======== RECORD SET ========
(* ===== verification/CRpcProps.v ===== *)
(** * What the C interface of RPC guarantees

    Every token names one request and answers it at most once, which is stated
    of the calls the services really get: they are recorded by an instance of the
    services' class that wraps another one. A poll whose buffer is too small,
    however, takes the request from the services and gives no token for it. *)

From S2P Require Import Prelude OrderedMap Multiplexer ActionTypes CBuffers RpcTypes.
From S2P Require Import RpcServerEndpoint RpcServerProps RpcClientEndpoint RpcClientProps.
From S2P Require Import RpcServicesServer RpcServicesServerFacts RpcServicesServerProps.
From S2P Require Import RpcServicesClient.
From S2P Require Import RpcServicesClientProps RpcServicesMuxServer CRpc.
From Stdlib Require Import ZArith Lia.
From stdpp Require Import base gmap strings list fin_maps.

Module CRpcProps.
Import CBuffers Rpc CRpc.

(** ** Recording what the services are asked for *)

Inductive reply_kind := NormalReply | CancelReply.

Section Recording.
Context {S Req : Type} {HS : RpcServerServices S Req}.

(** A call of the services, with its arguments or its results. *)
Inductive service_call :=
  | Raised (event : RpcServerEventType) (request : Req)
  | Sent (kind : reply_kind) (request : Req) (pdu : RpcPduData).

#[local] Abbreviation Recorded := (S * list service_call)%type.

(** The same services, keeping a list of the calls that matter for tokens. *)
#[local] Instance recording : RpcServerServices Recorded Req := {|
  rv_input := @rv_input S Req HS;
  rv_poll input x :=
    let '(s, (event, request)) := rv_poll input x.1 in
    ((s, x.2 ++ [Raised event request]), (event, request));
  rv_request := rv_request;
  rv_create_reply_buffer x := rv_create_reply_buffer x.1;
  rv_send_reply x request pdu :=
    let '(s, ok) := rv_send_reply x.1 request pdu in
    ((s, x.2 ++ [Sent NormalReply request pdu]), ok);
  rv_send_cancel_reply x request pdu :=
    let '(s, ok) := rv_send_cancel_reply x.1 request pdu in
    ((s, x.2 ++ [Sent CancelReply request pdu]), ok);
|}.

Definition record (h : RpcServerHandle S Req) : RpcServerHandle Recorded Req :=
  mkServerHandle (sh_endpoints h) ((fun s => (s, [])) <$> sh_rpc h) (sh_next_token h)
    (sh_pending_requests h) (sh_started h).

Definition erase (h : RpcServerHandle Recorded Req) : RpcServerHandle S Req :=
  mkServerHandle (sh_endpoints h) (fst <$> sh_rpc h) (sh_next_token h)
    (sh_pending_requests h) (sh_started h).

(** The poll of both C servers, on recorded services. *)
Definition c_poll {B : Type} (C : BufferUse B) (input : @rv_input S Req HS)
    : option (RpcServerHandle Recorded Req) -> PollOut request_info B
      -> option (RpcServerHandle Recorded Req) * PollOut request_info B
         * hako_pdu_rpc_server_event_t :=
  @server_poll Recorded Req recording B C input.

(** Recording changes neither the handle nor any result. *)
Lemma erase_rpc (h : RpcServerHandle Recorded Req) : server_rpc (erase h) = fst <$> server_rpc h.
Proof. unfold server_rpc. cbn. by destruct (sh_started h). Qed.

Lemma recorded_poll {B} (C : BufferUse B) (input : @rv_input S Req HS)
    (h : RpcServerHandle Recorded Req) out h' out' e :
  c_poll C input (Some h) out = (h', out', e) ->
  server_poll C input (Some (erase h)) out = (erase <$> h', out', e).
Proof.
  unfold c_poll, server_poll. rewrite erase_rpc.
  destruct (po_info (reset_out C out)) as [info|]; [|by intros [= <- <- <-]].
  destruct (po_size (reset_out C out)); [|by intros [= <- <- <-]].
  destruct (negb _); [by intros [= <- <- <-]|].
  destruct (server_rpc h) as [[s l]|]; [|by intros [= <- <- <-]]. cbn.
  destruct (rv_poll input s) as [s' [event request]].
  destruct (bool_decide _); [by intros [= <- <- <-]|].
  destruct (bu_copy _ _ _ _) as [[buffer size] result].
  destruct (negb _); by intros [= <- <- <-].
Qed.

Lemma recorded_reply (h : RpcServerHandle Recorded Req) token pdu pdu_size :
  server_send_reply (Some (erase h)) token pdu pdu_size
    = prod_map (fmap erase) id (server_send_reply (Some h) token pdu pdu_size)
  /\ server_send_cancel_reply (Some (erase h)) token pdu pdu_size
    = prod_map (fmap erase) id (server_send_cancel_reply (Some h) token pdu pdu_size).
Proof.
  unfold server_send_reply, server_send_cancel_reply, send_with, take_request.
  rewrite erase_rpc. cbn [erase sh_pending_requests].
  destruct (_ && _); [done|]. destruct (server_rpc h) as [[s l]|]; [|done]. cbn.
  destruct (sh_pending_requests h !! token); [|done]. cbn.
  split; [by destruct (rv_send_reply _ _ _)|by destruct (rv_send_cancel_reply _ _ _)].
Qed.

(** ** Runs *)

Inductive c_op :=
  | CPoll (input : @rv_input S Req HS) (capacity : nat)
      (out : PollOut request_info (option (list Z)))
  | CPollAlloc (input : @rv_input S Req HS) (malloc_ok : bool)
      (out : PollOut request_info (option (option (list Z))))
  | CReply (kind : reply_kind) (token : Z) (pdu : option (list Z)) (pdu_size : nat).

(** [..._send_reply] or [..._send_cancel_reply]. *)
Definition c_send (kind : reply_kind)
    : option (RpcServerHandle Recorded Req) -> Z -> option (list Z) -> nat
      -> option (RpcServerHandle Recorded Req) * hako_pdu_rpc_error_t :=
  match kind with
  | NormalReply => server_send_reply
  | CancelReply => server_send_cancel_reply
  end.

Definition log (h : RpcServerHandle Recorded Req) : list service_call :=
  from_option snd [] (sh_rpc h).

Definition calls_made (h h' : RpcServerHandle Recorded Req) : list service_call :=
  drop (length (log h)) (log h').

(** What a run shows: the program is given a token in a poll in which the
    services raised a request; the program replies with a token, a function and
    a payload, and the services are asked to send. Sending anything outside a
    reply, or polling inside one, is [Unasked]. *)
Inductive token_event :=
  | Issued (token : Z) (request : Req)
  | Replied (token : Z) (asked : reply_kind * RpcPduData)
      (sent : reply_kind * Req * RpcPduData)
  | Unasked (call : service_call).

Definition poll_events (e : hako_pdu_rpc_server_event_t) (info : option request_info)
    (call : service_call) : list token_event :=
  match call with
  | Raised _ request =>
      match e, info with
      | HAKO_PDU_RPC_SERVER_EVENT_NONE, _ | _, None => []
      | _, Some i => [Issued (qi_request_token i) request]
      end
  | Sent _ _ _ => [Unasked call]
  end.

Definition reply_event (token : Z) (asked : reply_kind * RpcPduData) (call : service_call)
    : token_event :=
  match call with
  | Sent kind request pdu => Replied token asked (kind, request, pdu)
  | Raised _ _ => Unasked call
  end.

Definition run_op (h : RpcServerHandle Recorded Req) (op : c_op)
    : RpcServerHandle Recorded Req * list token_event :=
  match op with
  | CPoll input capacity out =>
      let '(h', out', e) := c_poll (caller_buffer capacity) input (Some h) out in
      let h1 := default h h' in (h1, calls_made h h1 ≫= poll_events e (po_info out'))
  | CPollAlloc input malloc_ok out =>
      let '(h', out', e) := c_poll (allocated_buffer malloc_ok) input (Some h) out in
      let h1 := default h h' in (h1, calls_made h h1 ≫= poll_events e (po_info out'))
  | CReply kind token pdu pdu_size =>
      let h1 := default h (c_send kind (Some h) token pdu pdu_size).1 in
      (h1, reply_event token (kind, make_pdu pdu pdu_size) <$> calls_made h h1)
  end.

Fixpoint run_ops (h : RpcServerHandle Recorded Req) (ops : list c_op)
    : RpcServerHandle Recorded Req * list token_event :=
  match ops with
  | [] => (h, [])
  | op :: rest =>
      let '(h1, t1) := run_op h op in
      let '(h2, t2) := run_ops h1 rest in
      (h2, t1 ++ t2)
  end.

Definition issued_tokens (tr : list token_event) : list Z :=
  omap (fun ev => match ev with Issued t _ => Some t | _ => None end) tr.

Definition spent_tokens (tr : list token_event) : list Z :=
  omap (fun ev => match ev with Replied t _ _ => Some t | _ => None end) tr.

(** ** The invariant *)

Record tokens_ok (h : RpcServerHandle Recorded Req) (tr : list token_event) : Prop := mkTokensOk {
  tk_next : (1 <= sh_next_token h)%Z;
  tk_issued : NoDup (issued_tokens tr);
  tk_spent : NoDup (spent_tokens tr);
  tk_range t : t ∈ issued_tokens tr -> (1 <= t < sh_next_token h)%Z;
  tk_source t asked sent : Replied t asked sent ∈ tr ->
    exists r, Issued t r ∈ tr /\ sent = (asked.1, r, asked.2);
  tk_asked call : Unasked call ∉ tr;
  tk_pending t r : sh_pending_requests h !! t = Some r <->
    Issued t r ∈ tr /\ t ∉ spent_tokens tr;
}.

Lemma issued_tokens_elem tr t r : Issued t r ∈ tr -> t ∈ issued_tokens tr.
Proof. intros Hin. apply list_elem_of_omap. eexists. by split; [exact Hin|]. Qed.

Lemma spent_tokens_elem tr t :
  t ∈ spent_tokens tr -> exists asked sent, Replied t asked sent ∈ tr.
Proof.
  intros ([t' r|t' asked sent|call] & Hin & Heq)%list_elem_of_omap; [done| |done].
  injection Heq as ->. eauto.
Qed.

(** A new token. *)
Lemma tokens_ok_issue h tr r h' :
  tokens_ok h tr -> (sh_next_token h + 1 < UINT64_MODULUS)%Z ->
  sh_next_token h' = u64 (sh_next_token h + 1) ->
  sh_pending_requests h' = <[sh_next_token h := r]> (sh_pending_requests h) ->
  tokens_ok h' (tr ++ [Issued (sh_next_token h) r]).
Proof.
  intros [Hn Hi Ha Hr Hs Hu Hp] Hb Hnext Hpend.
  rewrite u64_small in Hnext by (unfold in_u64; lia).
  assert (Hfresh : sh_next_token h ∉ issued_tokens tr) by (intros Hin%Hr; lia).
  assert (Hiss : issued_tokens (tr ++ [Issued (sh_next_token h) r])
    = issued_tokens tr ++ [sh_next_token h]) by (unfold issued_tokens; by rewrite omap_app).
  assert (Hans : spent_tokens (tr ++ [Issued (sh_next_token h) r]) = spent_tokens tr)
    by (unfold spent_tokens; by rewrite omap_app, app_nil_r).
  split; rewrite ?Hiss, ?Hans, ?Hnext; try done; try lia.
  - apply NoDup_app. split_and!; [done| |apply NoDup_singleton].
    by intros t Hin ->%list_elem_of_singleton.
  - intros t [Hin| ->%list_elem_of_singleton]%elem_of_app; [apply Hr in Hin|]; lia.
  - intros t asked sent [Hin|Hin%list_elem_of_singleton]%elem_of_app; [|done].
    destruct (Hs _ _ _ Hin) as (r' & Hin' & ->). exists r'. by rewrite elem_of_app; auto.
  - intros call [Hin|Hin%list_elem_of_singleton]%elem_of_app; [by apply (Hu call)|done].
  - intros t r'. rewrite Hpend. destruct (decide (t = sh_next_token h)) as [->|Hne].
    + rewrite lookup_insert_eq, elem_of_app, list_elem_of_singleton. split.
      * intros [= <-]. split; [by right|].
        by intros (asked & sent & (r' & Hin%issued_tokens_elem & _)%Hs)%spent_tokens_elem.
      * by intros [[?%issued_tokens_elem|[= ->]] _].
    + rewrite lookup_insert_ne, elem_of_app, list_elem_of_singleton, Hp by done. naive_solver.
Qed.

(** A token is spent: what was sent is what its request and the caller say. *)
Lemma tokens_ok_spend h tr t r k d h' :
  tokens_ok h tr -> sh_pending_requests h !! t = Some r ->
  sh_next_token h' = sh_next_token h ->
  sh_pending_requests h' = delete t (sh_pending_requests h) ->
  tokens_ok h' (tr ++ [Replied t (k, d) (k, r, d)]).
Proof.
  intros [Hn Hi Ha Hr Hs Hu Hp] Ht Hnext Hpend. destruct (proj1 (Hp _ _) Ht) as [Hin Hno].
  assert (Hiss : issued_tokens (tr ++ [Replied t (k, d) (k, r, d)]) = issued_tokens tr)
    by (unfold issued_tokens; by rewrite omap_app, app_nil_r).
  assert (Hans : spent_tokens (tr ++ [Replied t (k, d) (k, r, d)]) = spent_tokens tr ++ [t])
    by (unfold spent_tokens; by rewrite omap_app).
  split; rewrite ?Hiss, ?Hans, ?Hnext; try done.
  - apply NoDup_app. split_and!; [done| |apply NoDup_singleton].
    by intros t' Hin' ->%list_elem_of_singleton.
  - intros t' asked sent [Hin'|Hin'%list_elem_of_singleton]%elem_of_app.
    + destruct (Hs _ _ _ Hin') as (r' & Hr' & ->). exists r'. by rewrite elem_of_app; auto.
    + injection Hin' as -> -> ->. exists r. by rewrite elem_of_app; auto.
  - intros call [Hin'|Hin'%list_elem_of_singleton]%elem_of_app; [by apply (Hu call)|done].
  - intros t' r'. rewrite Hpend, lookup_delete_Some, Hp, !elem_of_app, !list_elem_of_singleton.
    naive_solver.
Qed.

Lemma tokens_ok_same h tr h' :
  tokens_ok h tr -> sh_next_token h' = sh_next_token h ->
  sh_pending_requests h' = sh_pending_requests h -> tokens_ok h' tr.
Proof. intros [Hn Hi Ha Hr Hs Hu Hp] Hnext Hpend. split; rewrite ?Hnext, ?Hpend; try done. Qed.

(** ** Steps *)

Lemma calls_made_app h h' l : log h' = log h ++ l -> calls_made h h' = l.
Proof. unfold calls_made. intros ->. apply drop_app_length. Qed.

Lemma server_rpc_log (h : RpcServerHandle Recorded Req) s l :
  server_rpc h = Some (s, l) -> log h = l.
Proof. unfold server_rpc, log. destruct (sh_started h); [|done]. by intros ->. Qed.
========
EXERCISE PROMPT
Reproduce, character for character, only the lines of the preceding data that start at the line with "sh_next_token h' = u64" and end at the line with "by intros t Hin", both included.

ANSWER SPACE
  sh_next_token h' = u64 (sh_next_token h + 1) ->
  sh_pending_requests h' = <[sh_next_token h := r]> (sh_pending_requests h) ->
  tokens_ok h' (tr ++ [Issued (sh_next_token h) r]).
Proof.
  intros [Hn Hi Ha Hr Hs Hu Hp] Hb Hnext Hpend.
  rewrite u64_small in Hnext by (unfold in_u64; lia).
  assert (Hfresh : sh_next_token h ∉ issued_tokens tr) by (intros Hin%Hr; lia).
  assert (Hiss : issued_tokens (tr ++ [Issued (sh_next_token h) r])
    = issued_tokens tr ++ [sh_next_token h]) by (unfold issued_tokens; by rewrite omap_app).
  assert (Hans : spent_tokens (tr ++ [Issued (sh_next_token h) r]) = spent_tokens tr)
    by (unfold spent_tokens; by rewrite omap_app, app_nil_r).
  split; rewrite ?Hiss, ?Hans, ?Hnext; try done; try lia.
  - apply NoDup_app. split_and!; [done| |apply NoDup_singleton].
    by intros t Hin ->%list_elem_of_singleton.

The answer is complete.